Is Warren's lies really important? Yes, because as a Native American, you'd think she'd stand up for those of us who have been harmed by both the BIA and our own tribes.
In the Cobell suit the BIA was accused of mismanagement on Individual Indian Money accounts. Has Warren looked out for us?
The BIA shifts positions depending on the situation. Mostly the agency pretends it has no obligation to individuals, but when issues escalate it becomes clear that individual Indians have interests in land, assets, and resources just as tribes have. Has Warren done ANYTHING to PROTECT OUR ASSETS from tribes?
Individual Indians also participate in federal programs and receive services and benefits just like tribes. Yet Warren REFUSED to meet with Cherokee, with Natives at Harvard and has NEVER responded to our emails requesting help.
Yet, here she is....defending her Nativehood....

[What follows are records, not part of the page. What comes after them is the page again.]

(** * The invariant *)

Definition in_call (p : UploadPc) : bool := match p with InCall | Threw | Out => true | _ => false end.
Definition lets_go (p : UploadPc) : bool := match p with Holds _ | LetGo => true | _ => false end.
Definition gone (p : UploadPc) : bool := match p with Gone => true | _ => false end.

Record Inv (s : Service) : Prop := {
  inv_next : 0 < nextId_ (flight s);
  inv_zero : devices s !! 0 = None;
  inv_one : forall i j t u, threads s !! i = Some t -> threads s !! j = Some u -> gone (pc t) = false -> gone (pc u) = false -> i = j;
  inv_call : forall i t, threads s !! i = Some t -> in_call (pc t) = true ->
    calling_ (flight s) = true /\ releasing_ (flight s) = false /\ callingId_ (flight s) = t_id t /\
    callingDeviceHandle_ (flight s) = t_handle t /\ t_handle t <> 0 /\
    (devices s !! t_handle t = Some Live \/ devices s !! t_handle t = Some Closing \/ devices s !! t_handle t = Some Kept);
  inv_go : forall i t, threads s !! i = Some t -> lets_go (pc t) = true ->
    calling_ (flight s) = false /\ releasing_ (flight s) = true /\ callingId_ (flight s) = t_id t;
  inv_calling : calling_ (flight s) = true -> exists i t, threads s !! i = Some t /\ in_call (pc t) = true;
  inv_releasing : releasing_ (flight s) = true -> exists i t, threads s !! i = Some t /\ lets_go (pc t) = true;
  inv_admitted : forall n, admitted s = Some n -> calling_ (flight s) = false /\ releasing_ (flight s) = false /\ n <> 0;
  inv_kept_call : keptDevices_ (flight s) <> [] -> calling_ (flight s) = true;
  inv_kept : forall h, devices s !! h = Some Kept ->
    h ∈ keptDevices_ (flight s) \/ exists i t kept, threads s !! i = Some t /\ pc t = Holds kept /\ h ∈ kept;
  inv_kept_dev : forall h,
    h ∈ keptDevices_ (flight s) \/ (exists i t kept, threads s !! i = Some t /\ pc t = Holds kept /\ h ∈ kept) -> devices s !! h = Some Kept;
  inv_hooks : notifying_ (flight s) = Z.of_nat (length (hooks s));
  inv_hook_off : cleared s <> HookSet -> onFinished_ (flight s) = false;
  inv_cleared : cleared s = Cleared -> hooks s = []
}.
(** C23: a quit that settled has the last word. Once the quit's wait has ended with the session
    worker gone, nothing runs but its own stop under the lock: no pass, no call, no provider
    reconcile, whatever is asked and however long the process lives on. *)
Theorem settled_quit_has_the_last_word signedIn tr h tr' h' :
  steps (start_host signedIn) tr = Some h -> quitting_ (slot h) = true -> settled_at (end_pc h) = true -> steps h tr' = Some h' ->
  (forall i p, ~ live h' i p) /\ exists acts, log h' = log h ++ acts /\ Forall (eq AStopLocked) acts.
Proof.
  intros I%Inv_ran Hq Hst Hs.
  assert (Inv h' /\ quitting_ (slot h') = true /\ settled_at (end_pc h') = true /\
          exists acts, log h' = log h ++ acts /\ Forall (eq AStopLocked) acts) as (I' & Hq' & Hst' & Ha).
  { clear tr. revert h' Hs. induction tr' as [|e tr' IH] using rev_ind; intros h' Hs.
    - injection Hs as <-. split_and!; try done. exists []. by rewrite app_nil_r.
    - rewrite slot_steps_end in Hs. apply bind_Some in Hs as (v & Hv & Hs). destruct (IH v Hv) as (Iv & Hqv & Hsv & acts & Ha & Hf).
      destruct (settled_step v e h' Iv Hqv Hsv Hs) as (H1 & acts' & H2 & H3).
      destruct (spent_step v e h' Iv (conj Hqv (inv_settled v Iv Hqv Hsv)) Hs) as [[H4 _] _].
      split; [by eapply Inv_slot_step|]. split_and!; try done. exists (acts ++ acts'). rewrite H2, Ha, app_assoc. split; [done|]. by apply Forall_app. }
  split; [|done]. intros i p [Hi Hp]. apply Hp. apply (spent_workers h' i p I'); [|done]. split; [done|]. by apply (inv_settled h' I').
Qed.

(** The user's disconnect runs before the app is gone. A Disconnect that waits in the slot
    when a quit closes it is taken and brought to its end before the quit's wait can end with
    the worker gone, whatever else is asked meanwhile but a sign-out. *)
Theorem queued_disconnect_runs_first signedIn tr h tr' h' :
  steps (start_host signedIn) tr = Some h -> end_pc h = Closing -> quitting_ (slot h) = true ->
  pendingRequested_ (slot h) = true -> kind (pending_ (slot h)) = Work KindDisconnect ->
  steps h tr' = Some h' -> ClearsForSignOut ∉ tr' -> settled_at (end_pc h') = true ->
  exists acts, log h' = log h ++ acts /\ AFinished (pending_ (slot h)) ∈ acts.
Proof.
  intros I%Inv_ran _ Hq Hr Hk Hs Hc Hst. set (r := pending_ (slot h)) in *.
  assert (Inv h' /\ quitting_ (slot h') = true /\ exists acts, log h' = log h ++ acts /\
    (AFinished r ∈ acts \/ (pendingRequested_ (slot h') = true /\ pending_ (slot h') = r) \/
     exists i p, workers h' !! i = Some p /\ taken p = Some r)) as (I' & Hq' & acts & Ha & Hor).
  { clear Hst. revert h' Hs. induction tr' as [|e tr' IH] using rev_ind; intros h' Hs.
    - injection Hs as <-. split_and!; try done. exists []. rewrite app_nil_r. auto.
    - rewrite slot_steps_end in Hs. apply bind_Some in Hs as (v & Hv & Hs). apply not_elem_of_app in Hc as [Hc1 Hc2].
      destruct (IH Hc1 v Hv) as (Iv & Hqv & acts & Ha & Hor). split; [by eapply Inv_slot_step|].
      destruct (step_log v e h' Hs) as [b Hb].
      assert (quitting_ (slot h') = true) as Hq'.
      { destruct (step_cases v e h' Hs) as [(x & _ & ->)|[Hw|(_ & _ & _ & _ & _ & _ & _ & Hx)]]; [| |by apply Hx].
        - by rewrite quit_requests.
        - destruct e; try done; cbn [worker_step] in Hw;
            repeat match type of Hw with context [match ?x with _ => _ end] => destruct x eqn:?; try discriminate Hw end; by injection Hw as <-. }
      split; [done|]. exists (acts ++ b). rewrite Hb, Ha, app_assoc. split; [done|].
      destruct Hor as [Hf|[[H1 H2]|(i & p & Hi & Ht)]]; [left; set_solver| |].
      + destruct (step_cases v e h' Hs) as [(x & _ & ->)|[Hw|(Hx & _ & _ & [[H3 H4]|[_ H3]] & _)]].
        * right; left. by rewrite quit_requests.
        * destruct (worker_step_pending v e h' Hw H1) as [[H3 H4]|(i & Hi & _)]; [right; left; by rewrite H4|].
          right; right. exists i. eexists. split; [exact Hi|]. cbn. by rewrite H2.
        * right; left. by rewrite H3, H4.
        * rewrite H2 in H3. pose proof (inv_pend v Iv) as (_ & [_ Hco] & _). rewrite H2 in Hco. destruct e; cbn in H3, Hx; try done.
          -- by destruct Hco.
          -- set_solver.
          -- cbn in Hs. destruct (exit_pc v) eqn:Ep; try done.
             pose proof (inv_exit v Iv Hqv ltac:(by rewrite Ep)) as Hd. rewrite (requested_alive v Iv H1) in Hd. done.
      + destruct (step_cases v e h' Hs) as [(x & _ & ->)|[Hw|(_ & Hx & _)]]; [right; right|..].
        * rewrite quit_requests by done. eauto.
        * destruct (worker_step_taken v e h' i p r Iv Hw Hi Ht) as (b' & Hb' & Hor). rewrite Hb in Hb'. apply app_inv_head in Hb' as ->.
          destruct Hor as [?|Hor]; [left; set_solver|eauto].
        * right; right. rewrite Hx. eauto. }
  pose proof (inv_settled h' I' Hq' Hst) as Hd. destruct Hor as [?|[[Hp _]|(i & p & Hi & Ht)]]; [eauto|..].
  - by rewrite (requested_alive h' I' Hp) in Hd.
  - rewrite (spent_workers h' i p I' (conj Hq' Hd) Hi) in Ht. done.
Qed.

Lemma spent_run h tr h' : Inv h -> spent h -> steps h tr = Some h' -> Inv h' /\ spent h'.
Proof.
  intros I Hsp. revert h'. induction tr as [|e tr IH] using rev_ind; intros h' Hs; [by injection Hs as <-|].
  rewrite slot_steps_end in Hs. apply bind_Some in Hs as (v & Hv & Hs). destruct (IH v Hv) as [Iv Hv'].
  split; [by eapply Inv_slot_step|]. by destruct (spent_step v e h' Iv Hv' Hs).
Qed.

(** A quit destroys no host with a worker in it. Where the app, after a quit, asks whether
    the host may go and is told so, no worker is in it from then on, whatever comes. *)
Theorem quit_destroys_an_idle_host signedIn tr h tr' h' :
  steps (start_host signedIn) tr = Some h -> quitting_ (slot h) = true -> destroys (exit_pc h) = true -> steps h tr' = Some h' ->
  forall i p, ~ live h' i p.
Proof.
  intros I%Inv_ran Hq Hd Hs. destruct (spent_run h tr' h' I (conj Hq (inv_exit h I Hq Hd)) Hs) as [I' Hsp].
  intros i p [Hi Hp]. by apply Hp, (spent_workers h' i p I').
Qed.

(** ** Where an ending does not hold what it says *)

Definition demo_connect : SessionRequest := mkRequest (Work BestAvailable) None 0 false 1.

(** A quit that did not settle: a connect was taken and waits for the lock another thread holds
    through the wait; the quit stops the service without it, gets it next, stops the service
    and ends. *)
Definition overtaken_quit : list HostEvent :=
  [Presses BestAvailable None; OtherLocks; WTakes 0; Ends EndQuit; EndDrops; Ticks 5000; EndWaits; QuitStopsFirst true;
   OtherUnlocks; QuitLocks; QuitStops true; QuitEnds; WLocks 0; WDecides 0 idle_answers; WCalls 0].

Sen. Elizabeth Warren, D-Mass., argued that her family’s claim to Native American ancestry is an indelible part of who she is — something that can never be taken away. OP: Old wives tales are NOT the truth ...of Cherokee Heritage. Her GENEALOGY has been done..by CHEROKEE genealogists including TWILA BARNESWarren defended herself on NBC’s “Meet the Press with Chuck Todd” Sunday morning when asked what she thought about taking an easily accessible DNA test, such as those offered by 23andMe or Ancestry, to settle the ongoing controversy over her heritage.

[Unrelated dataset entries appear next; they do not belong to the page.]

(** A teardown has the last word over its record. Once a teardown has gone through and its
    removal did, no listener of the session that ended, no check and no relaunch brings a record
    or a device back, until a bootstrap does. *)
Theorem teardown_has_the_last_word m tr s stopTunnel connected s1 tr' s' :
  steps (start_sys m f0) tr = Some s -> step s (TearsDown stopTunnel connected true true) = Some s1 ->
  steps s1 tr' = Some s' -> (forall a i, Begins a i ∉ tr') -> file_ (app s') = None /\ device_ (app s') = None.
Proof.
  intros I%Inv_booted Ht Hs Hb. pose proof (Inv_boot_step _ _ _ I Ht) as I1.
  assert (pc s1 = Idle /\ file_ (app s1) = None /\ device_ (app s1) = None) as H1.
  { cbn in Ht. destruct (pc s); try discriminate Ht. by injection Ht as <-. }
  assert (Inv s' /\ pc s' = Idle /\ file_ (app s') = None /\ device_ (app s') = None) as (_ & _ & ? & ?); [|done].
  revert s' Hs. induction tr' as [|e tr' IH] using rev_ind; intros s' Hs; [by injection Hs as <-|].
  rewrite boot_steps_end in Hs. apply bind_Some in Hs as (v & Hv & Hs).
  destruct (IH ltac:(intros a i Hin; apply (Hb a i); rewrite elem_of_app; by left) v Hv) as (Iv & Hp & Hf & Hd).
  split; [by eapply Inv_boot_step|]. destruct e as [attachOnly i|st removed|i|k conn wr|st c r cl|k sync c r cl|m']; cbn in Hs; rewrite ?Hp in Hs; try discriminate Hs.
  - destruct (Hb attachOnly i). rewrite elem_of_app. right. by left.
  - apply bind_Some in Hs as ([g x] & Hx & Hs). pose proof (inv_listeners v Iv) as Hl. rewrite Forall_lookup in Hl. destruct (Hl k _ Hx) as [Hg _]. cbn in Hg.
    unfold remoteChanged in Hs. rewrite (inv_idle v Iv Hd) in Hs. destruct (Z.eqb_spec 0 g); [lia|]. rewrite andb_false_r in Hs. by injection Hs as <-.
  - destruct (TeardownSessionLocked _ _ _ _ _) as [a calls] eqn:E. injection Hs as <-. cbn.
    unfold TeardownSessionLocked in E. destruct cl; injection E as <- _; cbn; [|done]. rewrite Hf. by destruct r.
  - apply bind_Some in Hs as ([g r0] & _ & Hs). destruct (CheckSessionSync _ _ _ _ _ _ _) as [[a calls] st] eqn:E. injection Hs as <-. cbn.
    apply check_spec in E as [[-> _]|(_ & Hsome & _)]; [done|]. rewrite Hd in Hsome. by destruct Hsome.
  - injection Hs as <-. done.
Qed.
End Began.

(** C38: a failed bootstrap leaves its device. In whatever state a bootstrap made its device and
    then threw registering the listener or setting the server, it says it failed, but the
    device stays, without a server and with no check of its sync armed, and the tunnel is left
    running. Whenever the service runs what a connect needs, the user's next connect then takes
    that device for a session and drives it, with no bootstrap. *)
Theorem failed_bootstrap_leaves_its_device s w i s' :
  pc s = Wiring w -> step s (Wires i) = Some s' -> makes i = true -> listens i && serves i = false ->
  pc s' = Idle /\ bootstrapError_ (app s') = Some Threw /\
  device_ (app s') = Some (mkDevice (w_jwt w) (w_instance w) None) /\ arms_ (app s') = arms_ (app s) /\
  log s' = log s ++ [CNewDevice (w_jwt w) (w_instance w)] /\ file_ (app s') = file_ (app s) /\
  forall kind ans off, is_connect kind = true -> signed_in ans = true -> connected_first ans = true ->
    let session := mkSession (bool_decide (is_Some (device_ (app s')))) off in
    service_has_what_we_need (facts_of ans) (app_of session kind ans) = true ->
    (session_pass session kind ans).2 = [PSdkConnect].
Proof.
  intros Hp Hs Hm Hl. cbn in Hs. rewrite Hp in Hs. destruct (WireSession w i (app s)) as [a calls] eqn:E. injection Hs as <-. cbn.
  assert (a = with_outcome (Some Threw) (negb (upAfter i)) false (with_watch (listeners_ a) (arms_ (app s)) (with_generations (sessionGeneration_ a) (active_ a) (confirmed_ a)
    (with_device (Some (mkDevice (w_jwt w) (w_instance w) None)) (app s)))) /\ calls = [CNewDevice (w_jwt w) (w_instance w)]) as [-> ->].
  { unfold WireSession in E. rewrite Hm in E. cbn [negb] in E. destruct (listens i); cbn [negb] in E; [|by injection E as <- <-].
    cbn [andb] in Hl. rewrite Hl in E. by injection E as <- <-. }
  cbn. split_and!; try done. intros kind ans off Hk Hin Hc Hn.
  unfold session_pass, plan_of, device_after_dead_check in *. cbn [device_ Gesture.device_]. rewrite Hc. cbn [negb andb].
  assert (Decide (GestureOf kind) (facts_of ans) (app_of (mkSession true off) kind ans) =
    decide_connect (GestureOf kind) (facts_of ans) (app_of (mkSession true off) kind ans) /\ bool_decide (GestureOf kind = EnsureSession) = false /\
    kind <> KindNone) as (-> & Eg & Hkn) by (by destruct kind).
  unfold decide_connect. rewrite Eg. cbn [andb negb]. unfold app_of at 1, device_after_dead_check. cbn [haveDevice]. rewrite Hn.
  unfold app_of, device_after_dead_check. cbn [Gesture.device_]. rewrite Hc. cbn [negb andb haveDevice].
  unfold Admits. rewrite Hin, (bool_decide_eq_false_2 (kind = KindNone)) by done. by destruct (_ || _).
Qed.
End Run.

|It's Her Life and She Can|
Lie if she Wants To
Rather than address that question specifically, Warren told a story about how her mother and father, born and raised in Oklahoma, met as teenagers and fell head-over-heels in love. Her father’s family was bitterly opposed to their relationship, she said, because her mother was part Native American, but the couple eloped and persevered.

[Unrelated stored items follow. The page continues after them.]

Lemma refines_put c l k v : refines c l -> refines (Put c k v) (queue_put (capacity_ c) l k v).
Proof.
  intros R. pose proof R as (Hn & Hl & Ho & Hm). unfold Put, queue_put. case_bool_decide as Hk.
  - destruct (proj2 (in_map c l k R) Hk) as [v0 ->]. split_and!; cbn; rewrite ?set_value_keys, ?length_map; try done.
    rewrite set_value_map by done. by rewrite Hm.
  - assert (map_ c !! k = None) as Hnone by (apply eq_None_not_Some; by rewrite (in_map c l k R)).
    rewrite Hnone. destruct (Nat.eqb_spec (capacity_ c) 0) as [|Hz]; [done|]. rewrite Ho, length_fmap.
    destruct (Nat.leb_spec (capacity_ c) (length l)) as [Hfull|Hfree]; [|by rewrite <- Ho; apply refines_add].
    destruct l as [|[k0 v0] l]; cbn in *; [lia|]. apply NoDup_cons in Hn as [Hn0 Hn].
    pose proof (refines_add (mkCache (capacity_ c) l.*1 (delete k0 (map_ c))) l k v) as Hadd. cbn in Hadd.
    apply Hadd; [|set_solver|lia]. split_and!; cbn; try done; [lia|].
    rewrite Hm, delete_insert_id; [done|]. by apply not_elem_of_list_to_map_1.
Qed.

(** The loop takes the first entries of new keys while there is room. *)
Definition firsts_from (l entries : list (K * V)) : list (K * V) :=
  foldl (fun l e => if bool_decide (e.1 ∈ l.*1) then l else l ++ [e]) l entries.

Lemma firsts_grow l entries : exists more, firsts_from l entries = l ++ more.
Proof.
  unfold firsts_from. revert l. induction entries as [|e entries IH]; intros l; cbn; [exists []; by rewrite app_nil_r|].
  case_bool_decide; [apply IH|]. destruct (IH (l ++ [e])) as [more ->]. exists (e :: more). by rewrite <- app_assoc.
Qed.

Lemma replace_loop_spec c l entries n :
  refines c l ->
  capacity_ (replace_loop c entries n).1 = capacity_ c /\ refines (replace_loop c entries n).1 (take (capacity_ c) (firsts_from l entries)).
Proof.
  revert c l n. induction entries as [|[k v] entries IH]; intros c l n R; pose proof R as (Hn & Hl & Ho & Hm); cbn [replace_loop firsts_from foldl].
  - split; [done|]. by rewrite take_ge.
  - change (base.size (map_ c)) with (Size c). rewrite (refines_size c l R). cbn [fst]. destruct (Nat.leb_spec (capacity_ c) (length l)) as [Hfull|Hfree].
    + destruct (IH c l (S n) R) as [H1 H2]. split; [done|]. replace (take (capacity_ c) _) with (take (capacity_ c) (firsts_from l entries)); [done|].
      fold (firsts_from (if bool_decide (k ∈ l.*1) then l else l ++ [(k, v)]) entries).
      destruct (firsts_grow l entries) as [m1 ->]. rewrite take_app_le by lia. case_bool_decide.
      * destruct (firsts_grow l entries) as [m2 ->]. by rewrite take_app_le by lia.
      * destruct (firsts_grow (l ++ [(k, v)]) entries) as [m2 ->]. by rewrite <- app_assoc, take_app_le by lia.
    + fold (firsts_from (if bool_decide (k ∈ l.*1) then l else l ++ [(k, v)]) entries). case_bool_decide as Hk.
      * destruct (proj2 (in_map c l k R) Hk) as [v0 ->]. by apply IH.
      * assert (map_ c !! k = None) as -> by (apply eq_None_not_Some; by rewrite (in_map c l k R)).
        apply (IH (mkCache (capacity_ c) (order_ c ++ [k]) (<[k := v]> (map_ c))) (l ++ [(k, v)])). by apply refines_add.
Qed.

Lemma refines_replace c entries : refines (ReplaceAll c entries).1 (take (capacity_ c) (firsts entries)).
Proof. apply (replace_loop_spec (new_cache (capacity_ c)) [] entries 0 (refines_new _)). Qed.

End Cache.
Arguments BoundedCache _ _ {_ _}.

(** ** The promise, over any use *)

Section Use.
Context {K V : Type} `{Countable K}.

Inductive CacheOp := DoGet (key : K) | DoPut (key : K) (value : V) | DoReplaceAll (entries : list (K * V)) | DoSize.
Inductive Answer := Found (value : option V) | Wrote | Counts (n : nat).

Definition cache_op (c : BoundedCache K V) (op : CacheOp) : BoundedCache K V * Answer :=
  match op with
  | DoGet key => (c, Found (Get c key))
  | DoPut key value => (Put c key value, Wrote)
  | DoReplaceAll entries => ((ReplaceAll c entries).1, Wrote)
  | DoSize => (c, Counts (Size c))
  end.

Definition queue_op (capacity : nat) (l : list (K * V)) (op : CacheOp) : list (K * V) * Answer :=
  match op with
  | DoGet key => (l, Found (queue_get l key))
  | DoPut key value => (queue_put capacity l key value, Wrote)
  | DoReplaceAll entries => (take capacity (firsts entries), Wrote)
  | DoSize => (l, Counts (length l))
  end.

Fixpoint run {S : Type} (op : S -> CacheOp -> S * Answer) (s : S) (ops : list CacheOp) : list Answer :=
  match ops with [] => [] | o :: ops => (op s o).2 :: run op (op s o).1 ops end.

Lemma cache_op_refines c l op :
  refines c l -> (cache_op c op).2 = (queue_op (capacity_ c) l op).2 /\ refines (cache_op c op).1 (queue_op (capacity_ c) l op).1.
Proof.
  intros R. destruct op; cbn.
  - split; [|done]. f_equal. by apply refines_lookup.
  - split; [done|]. by apply refines_put.
  - split; [done|]. apply refines_replace.
  - split; [|done]. f_equal. by apply refines_size.
Qed.

Lemma cache_op_capacity (c : BoundedCache K V) op : capacity_ (cache_op c op).1 = capacity_ c.
Proof.
  destruct op; cbn; [done| |by apply (replace_loop_spec (new_cache (capacity_ c)) [] entries 0 (refines_new _))|done].
  unfold Put. repeat case_match; done.
Qed.

(** C22: the cache is a bounded queue. From an empty one, whatever is put, replaced and asked, it
    answers as the queue of at most [capacity] distinct keys does, in which a new key makes
    the oldest one leave, a known key keeps its place, and a replacement keeps the first
    entries of the keys that fit; and so it never holds more than [capacity]. *)
Theorem cache_is_a_bounded_queue capacity ops :
  run cache_op (new_cache capacity : BoundedCache K V) ops = run (queue_op capacity) [] ops /\
  Forall (fun a => match a with Counts n => (n <= capacity)%nat | _ => True end) (run cache_op (new_cache capacity : BoundedCache K V) ops).
Proof.
  assert (forall (c : BoundedCache K V) l, refines c l ->
    run cache_op c ops = run (queue_op (capacity_ c)) l ops /\
    Forall (fun a => match a with Counts n => (n <= capacity_ c)%nat | _ => True end) (run cache_op c ops)) as Hg.
  { induction ops as [|op ops IH]; intros c l R; cbn; [by split|].
    destruct (cache_op_refines c l op R) as [Ha R']. destruct (IH _ _ R') as [He Hf]. rewrite cache_op_capacity in *.
    rewrite <- Ha. split; [by rewrite He|]. constructor; [|done]. destruct op; cbn; try done. rewrite (refines_size c l R). apply R. }
  apply (Hg (new_cache capacity) []), refines_new.
Qed.
End Use.

(** * The key of a flow *)

Inductive FlowIpVersion := V4 | V6.
#[export] Instance FlowIpVersion_eq_dec : EqDecision FlowIpVersion.
Proof. solve_decision. Defined.

(** An address is its sixteen bytes. *)
Record FlowKey := mkKey {
  version : FlowIpVersion; protocol : Z; sourceAddr : list Z; sourcePort : Z; destAddr : list Z; destPort : Z }.
#[export] Instance FlowKey_eq_dec : EqDecision FlowKey.
Proof. solve_decision. Defined.
#[export] Instance FlowKey_countable : Countable FlowKey.
Proof.
  refine (inj_countable' (fun k => (bool_decide (version k = V6), protocol k, sourceAddr k, sourcePort k, destAddr k, destPort k))
            (fun '(v, p, s, sp, d, dp) => mkKey (if v : bool then V6 else V4) p s sp d dp) _).
  intros [[] ? ? ? ? ?]; done.
Defined.

Definition no_addr : list Z := replicate 16 0.
Definition kTcp : Z := 6.
Definition kUdp : Z := 17.

(** inet_pton, for each family: the bytes of an address it takes. *)
Class Inet := {
  pton4 : text -> option (list Z); pton6 : text -> option (list Z);
  pton4_bytes t b : pton4 t = Some b -> length b = 4%nat /\ Forall (fun x => 0 <= x < 256) b;
  pton6_bytes t b : pton6 t = Some b -> length b = 16%nat /\ Forall (fun x => 0 <= x < 256) b }.

(** The bytes of a v4 address, first in the sixteen. *)
Definition place4 (a : list Z) : list Z := a ++ replicate 12 0.

Section Wire.
Context `{Inet}.

Definition ParseAddr (t : text) (version : Z) : option (list Z) :=
  if bool_decide (t = []) then None else
  if version =? 6 then pton6 t else place4 <$> pton4 t.

(** The key [Lookup] asks its cache for, where the addresses parse. *)
Definition wire_key (version protocol : Z) (sourceIp : text) (sourcePort : Z) (destIp : text) (destPort : Z) : option FlowKey :=
  source ← ParseAddr sourceIp version;
  let v := if version =? 6 then V6 else V4 in
  if protocol =? kUdp then Some (mkKey v protocol source sourcePort no_addr 0) else
  dest ← ParseAddr destIp version;
  Some (mkKey v protocol source sourcePort dest destPort).
End Wire.

(** The tables of Windows: a row's addresses as bytes, its ports as the DWORDs that hold them,
    in network order in their low half. *)
Record TcpRow := mkTcp { localAddr : list Z; localPort : Z; remoteAddr : list Z; remotePort : Z; owningPid : Z }.
Record UdpRow := mkUdp { u_localAddr : list Z; u_localPort : Z; u_owningPid : Z }.

(** ntohs over the cast to u_short. *)
Definition port_of (dword : Z) : Z := let w := dword mod 2 ^ 16 in (w mod 256) * 256 + w / 256.

Definition place (v : FlowIpVersion) (a : list Z) : list Z := match v with V4 => place4 a | V6 => a end.

Definition tcp_key (v : FlowIpVersion) (r : TcpRow) : FlowKey :=
  mkKey v kTcp (place v (localAddr r)) (port_of (localPort r)) (place v (remoteAddr r)) (port_of (remotePort r)).
Definition udp_key (v : FlowIpVersion) (r : UdpRow) : FlowKey :=
  mkKey v kUdp (place v (u_localAddr r)) (port_of (u_localPort r)) no_addr 0.

(** A table the system did not give is [None]. *)
Record Tables := mkTables { tcp4 : option (list TcpRow); tcp6 : option (list TcpRow); udp4 : option (list UdpRow); udp6 : option (list UdpRow) }.

Definition CollectTcp (v : FlowIpVersion) (t : option (list TcpRow)) : list (FlowKey * Z) :=
  match t with Some rows => map (fun r => (tcp_key v r, owningPid r)) rows | None => [] end.
Definition CollectUdp (v : FlowIpVersion) (t : option (list UdpRow)) : list (FlowKey * Z) :=
  match t with Some rows => map (fun r => (udp_key v r, u_owningPid r)) rows | None => [] end.
Definition collect (t : Tables) : list (FlowKey * Z) :=
  CollectTcp V4 (tcp4 t) ++ CollectTcp V6 (tcp6 t) ++ CollectUdp V4 (udp4 t) ++ CollectUdp V6 (udp6 t).

(** * The owner *)

Definition kMaxFlows : nat := Z.to_nat 8192.
Definition kMaxExePaths : nat := Z.to_nat 4096.

(** A call of the lookup, on a thread of the sdk: asked, with the pid in hand, on a miss before
    and after the request is counted, answered. *)
Inductive LookupPc := Asked | HasPid (pid : Z) | Missed | Counted | Answered (path : text).

(** [c_asked] is how many passes were in when it asked, [c_read] how many when it read the pid. *)
Record Call := mkCall { c_key : FlowKey; c_pc : LookupPc; c_asked : nat; c_read : nat }.

(** The worker: none, about to enumerate, with the entries of a pass and the pids it has yet to
    look at, at the top of its loop, in its wait, out of its function. *)
Inductive WorkerPc := NoWorker | ToEnumerate | Resolving (entries : list (FlowKey * Z)) (pids : list Z) | AtLoop | Waits | Exited.

(** [passes]: what each pass put in, the oldest first. [resolved]: each path the system gave. *)
Record Owner := mkOwner {
  flows_ : BoundedCache FlowKey Z; exePaths_ : BoundedCache Z text; refreshRequests_ : Z; refreshPending_ : bool; stop_ : bool; running_ : bool;
  worker : WorkerPc; calls : list Call; passes : list (list (FlowKey * Z)); resolved : list (Z * text) }.

Definition new_owner (maxFlows maxExePaths : nat) : Owner :=
  mkOwner (new_cache maxFlows) (new_cache maxExePaths) 0 false false false NoWorker [] [] [].

Inductive OwnerEvent :=
| Starts | Stops | Joins
| Asks (key : FlowKey) | ReadsPid (i : nat) | ReadsPath (i : nat) | CountsMiss (i : nat) | FlagsMiss (i : nat)
| Enumerates (t : Tables) (pids : list Z) | Resolves (answer : text) | Swaps | Loops | Wakes (timedOut : bool).

Definition with_worker (w : WorkerPc) (o : Owner) : Owner :=
  mkOwner (flows_ o) (exePaths_ o) (refreshRequests_ o) (refreshPending_ o) (stop_ o) (running_ o) w (calls o) (passes o) (resolved o).
Definition with_call (i : nat) (p : LookupPc) (read : nat) (o : Owner) : Owner :=
  mkOwner (flows_ o) (exePaths_ o) (refreshRequests_ o) (refreshPending_ o) (stop_ o) (running_ o) (worker o)
    (alter (fun c => mkCall (c_key c) p (c_asked c) read) i (calls o)) (passes o) (resolved o).
Definition with_flags (requests : Z) (pending stop running : bool) (o : Owner) : Owner :=
  mkOwner (flows_ o) (exePaths_ o) requests pending stop running (worker o) (calls o) (passes o) (resolved o).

“That’s the story that my brothers and I all learned from our Mom and our Dad, from our grandparents and all of our aunts and uncles. It’s a part of me, and nobody is going to take that part of me away — not ever,” Warren said.
After hearing this story, Todd returned to his initial concern: Why not do genealogical research or take a DNA test to find out her actual heritage? What’s wrong with knowing whether her family’s story was the truth?
“I do know. I know who I am. And never used it for anything, never got any benefit out of it anywhere,” she said.